El Estado secuestrado

Por Saulo Aguilar Ocando

Para nadie es un secreto que desde los mismos inicios de nuestra vida como república independiente el Estado, como organización jurídica de la Nación, ha sido secuestrado por un grupo de no más de veinte familias que, ni cortas ni perezosas, se apropiaron de las tres ramas del poder público para su provecho.

Esa hegemonía de la oligarquía andina, liberales y conservadores, solo se vio amenazada en el siglo veinte por el caudillo liberal Jorge Eliécer Gaitán, quien terminó vilmente asesinado y por el general Gustavo Rojas Pinillas, que ante el desacuerdo temporal entre ellos, que conllevó a una era llamada de la violencia interpartidista, se vio obligado a dar un golpe de estado mientras los ‘Oligarcas’ se reorganizaban para parir un engendro que llamaron ‘El Frente Nacional’, cuyo propósito fue la paridad y la alternancia en el manejo del Estado. Las elecciones presidenciales del año de 1970 las ganó el general Rojas Pinillas, pero, nuestros amigos oligarcas no iban a soltar la ‘Teta’ y aplicando la ya conocida táctica del corte de energía temporal y el toque de queda eligieron presidente a Misael Pastrana Borrero.

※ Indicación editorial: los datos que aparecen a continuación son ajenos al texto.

(** C13. An index of git history is all or nothing: whatever fails (git, the text it
    prints, a pattern, any one statement, or the commit of the transaction), the
    database is what it was before. *)
Theorem index_atomic root extra mode : atomic (git_history_index_with_options root extra mode).
Proof.
  apply atomic_bind.
  { apply readonly_bind; [apply readonly_compile|]. intros hard. apply readonly_bind; [apply readonly_compile|]. intros tests. apply readonly_ret. }
  intros [ex t]. apply atomic_bind; [apply readonly_read|]. intros stored. apply atomic_bind; [apply readonly_head|]. intros head.
  apply atomic_bind; [apply readonly_anchor|]. intros a.
  assert (atomic (state ← get_git_index_state; match state with
    | None => run_full ex t head a (effective_exclusion_fingerprint extra)
    | Some (last_sha, last_indexed_at) =>
        if bool_decide (stored ≠ Some (effective_exclusion_fingerprint extra)) then run_full ex t head a (effective_exclusion_fingerprint extra)
        else if bytes_eqb last_sha head then refresh root last_sha last_indexed_at a (effective_exclusion_fingerprint extra)
        else ancestor ← git (git_is_ancestor last_sha head);
             if ancestor : bool then incremental ex t root head a (effective_exclusion_fingerprint extra)
             else run_full ex t head a (effective_exclusion_fingerprint extra)
    end)) as Hauto.
  { apply atomic_bind; [apply readonly_read|]. intros [[last at_]|]; [|apply atomic_full]. case_bool_decide; [apply atomic_full|].
    destruct (bytes_eqb last head).
    - apply atomic_bind; [apply readonly_previous|]. intros p. apply (atomic_ret_after _ (λ _, _)), atomic_batch.
    - apply atomic_bind; [apply readonly_git|]. intros [|]; [|apply atomic_full]. apply atomic_bind; [apply readonly_read|].
      intros [[l z]|]; [|apply readonly_atomic, readonly_fail]. apply atomic_bind; [apply readonly_previous|]. intros p. apply atomic_incremental. }
  destruct mode; [apply atomic_full|exact Hauto..].
Qed.
End atomicity.

(** ** What a pass that succeeds leaves *)

Section passes.
Context {U : Unicode} {Q : Sqlite} {H : HashOrder} {HL : HashOrderLaws H} {GS : GlobSets} {E : Exp}.



(** ** The state of the index *)

(** The index is of [head] under the policy [fp]. *)
Definition indexed_at (head fp : bytes) (d : Db) : Prop :=
  ∃ at_ anc, index_state d = Some (mkIndexState head at_ anc (Some fp)).

Context {G : Git}.

Lemma wp_full_indexed ex t head a fp d : wp (run_full ex t head a fp) (λ _ d', indexed_at head fp d') d.
Proof. apply wp_run_full. intros cs succ stats d' at_ _ _ _ _ _ _ Es _. by do 2 eexists. Qed.

Lemma wp_incremental_indexed ex t head last anchors d :
  wp (run_incremental ex t head last anchors) (λ _ d', indexed_at head (exclusion_fingerprint anchors) d') d.
Proof.
  apply wp_bind, wp_stateless; [apply stateless_pass|]. intros [cs succ] Hy. apply wp_bind, wp_diverges; [apply wp_full_indexed|]. intros _.
  pose proof (scan_proper ex t (epoch (current anchors)) _ (tidy_kept ex _ (tidy_pass ex _ _ _ _ _ Hy))) as Hpr. cbn [fst snd].
  destruct (scan _ _ _ _) as [tot n]. apply wp_bind, wp_execute_batch, wp_write_incremental; [done|]. intros d0 d1 at_ anc k _ _ _. apply wp_ret. by do 2 eexists.
Qed.

Lemma wp_refresh_indexed root head at_ a fp d : wp (refresh root head at_ a fp) (λ _ d', indexed_at head fp d') d.
Proof.
  apply wp_bind, wp_previous_anchor. intros z. apply wp_bind, wp_execute_batch, wp_bind.
  assert (∀ d, wp (_ ← prune_git_author_events (cutoff a); _ ← persist a head false; set_git_index_exclusion_fingerprint fp)
    (λ _ d', wp (mret (mkStats 0 0 0)) (λ _ d', indexed_at head fp d') d') d) as Hrest.
  { intros d0. apply wp_bind, wp_exec, wp_bind, wp_persist. intros at' anc _ _. apply wp_exec, wp_ret. by do 2 eexists. }
  apply wp_decay; [apply Hrest|intros f; apply Hrest].
Qed.

Lemma wp_compile ps (Post : (bytes → bool) → Db → Prop) d : (∀ set, Post set d) → wp (compile ps) Post d.
Proof. intros HP. unfold compile. destruct (build_exclude_set ps); [by apply wp_ret|by apply wp_fail]. Qed.

(** C39. An index that succeeds, in any mode, records HEAD as the commit indexed and the
    fingerprint of the exclusion policy it was made under; one that fails has git, its
    output, a pattern or the database to blame: it never panics, and never offers the
    store a file paired with itself. *)
Theorem index_stamped root extra mode d :
  wp (git_history_index_with_options root extra mode) (λ _ d',
    ∃ out, git_rev_parse_head = Some out ∧ indexed_at (trim out) (effective_exclusion_fingerprint extra) d') d.
Proof.
  apply wp_bind, wp_bind, wp_compile. intros hard. apply wp_bind, wp_compile. intros tests. apply wp_ret.
  apply wp_bind, wp_read, wp_bind. unfold resolve_head_sha. apply wp_bind, wp_git. intros out Hout. apply wp_bind, wp_stateless; [apply stateless_utf8|].
  intros text Ht. assert (text = out) as -> by (specialize (Ht some_world); unfold from_utf8 in Ht; destruct (is_utf8 out); [by injection Ht|done]).
  apply wp_ret, wp_bind, wp_anchor_at_commit. intros a.
  assert (∀ d (m : M GitIndexStats), wp m (λ _ d', indexed_at (trim out) (effective_exclusion_fingerprint extra) d') d →
    wp m (λ _ d', ∃ out, git_rev_parse_head = Some out ∧ indexed_at (trim out) (effective_exclusion_fingerprint extra) d') d) as Hpost.
  { intros d0 m Hm. eapply wp_mono; [exact Hm|]. intros ? d' Hd'. by exists out. }
  pose proof (wp_full_indexed hard tests (trim out) a (effective_exclusion_fingerprint extra)) as Hfull.
  apply Hpost. destruct mode; [apply Hfull|..].
  all: apply wp_bind, wp_read; destruct (index_state d ≫= _) as [[last at_]|] eqn:Es; [|apply Hfull]; case_bool_decide; [apply Hfull|].
  all: destruct (bytes_eqb_spec last (trim out)) as [->|]; [apply wp_refresh_indexed|].
  all: apply wp_bind, wp_git; intros [|] _; [|apply Hfull]; apply wp_bind, wp_read; rewrite Es.
  all: apply wp_bind, wp_previous_anchor; intros z; apply (wp_incremental_indexed _ _ _ _ (mkAnchors a z _)).
Qed.
End passes.

(** ** On the small repository *)



Lemma index_stamped_witness :
  wp (git_history_index_with_options (G := at_c2) [] [] Auto) (λ _ d',
    ∃ out, git_rev_parse_head (Git := at_c2) = Some out ∧ indexed_at (trim out) (effective_exclusion_fingerprint []) d') no_rows
  ∧ match (git_history_index_with_options (G := at_c2) [] [] Auto fresh).1 with inr s => commits_scanned s = 3 | inl _ => False end.
Proof. split; [exact (index_stamped (G := at_c2) [] [] Auto no_rows)|by vm_compute]. Defined.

 Recientemente apareció en la palestra política el señor Álvaro Uribe Vélez, quien inteligentemente bajo el pretexto de una lucha a muerte en contra de la guerrilla, casi instaura en este lado del mundo una nueva concepción de Estado: El Narco-Para- Estado, su intento se vio frustrado cuando una parte de la oligarquía andina olió sus malévolas intenciones de perpetuarse en el poder no permitiéndole un tercer periodo presidencial consecutivo, desde luego, Uribe los humilló, los arrodilló, pero, al final de su segundo mandato terminó negociando con ellos cediéndoles el poder en cabeza de Juan Manuel Santos.

En las pasadas elecciones presidenciales quedó demostrado que aquellos que detentan el poder tienen una extraña capacidad de acomodarse a las circunstancias y ante la certeza de que lo iban a perder salieron en desbandada, incluso, algunos regalando su apoyo al doctor Duque a cambio de nada, con tal de no permitir que un nuevo grupo de personas, ‘chirretes’ políticos, ni por el putas pudieran llegar al manejo el Estado.

Queda claro que por un lado tenemos una oligarquía esencialmente andina organizada en grandes partidos políticos que siempre han detentado el poder, salvo pequeños intervalos de tiempo que por obligación lo han tenido que compartir, como sucede en este momento histórico con el señor Uribe, por otro lado encontramos grupos dispersos alternativos de ciudadanos agrupados en pequeños partidos políticos de izquierda y de centro izquierda que amenazan esa hegemonía.

En el centro de toda esta locura estamos más de 30 millones de electores que como maricones nos dejamos manipular por una minoría excluyente, pero inteligentísima y siniestra, que utiliza todos los medios para dividirnos y que no dudará un instante, inclusive, en lanzar de candidato presidencial al mismísimo delfín que insinúan los periódicos y revistas con tal de mantener sus privilegios y hegemonía.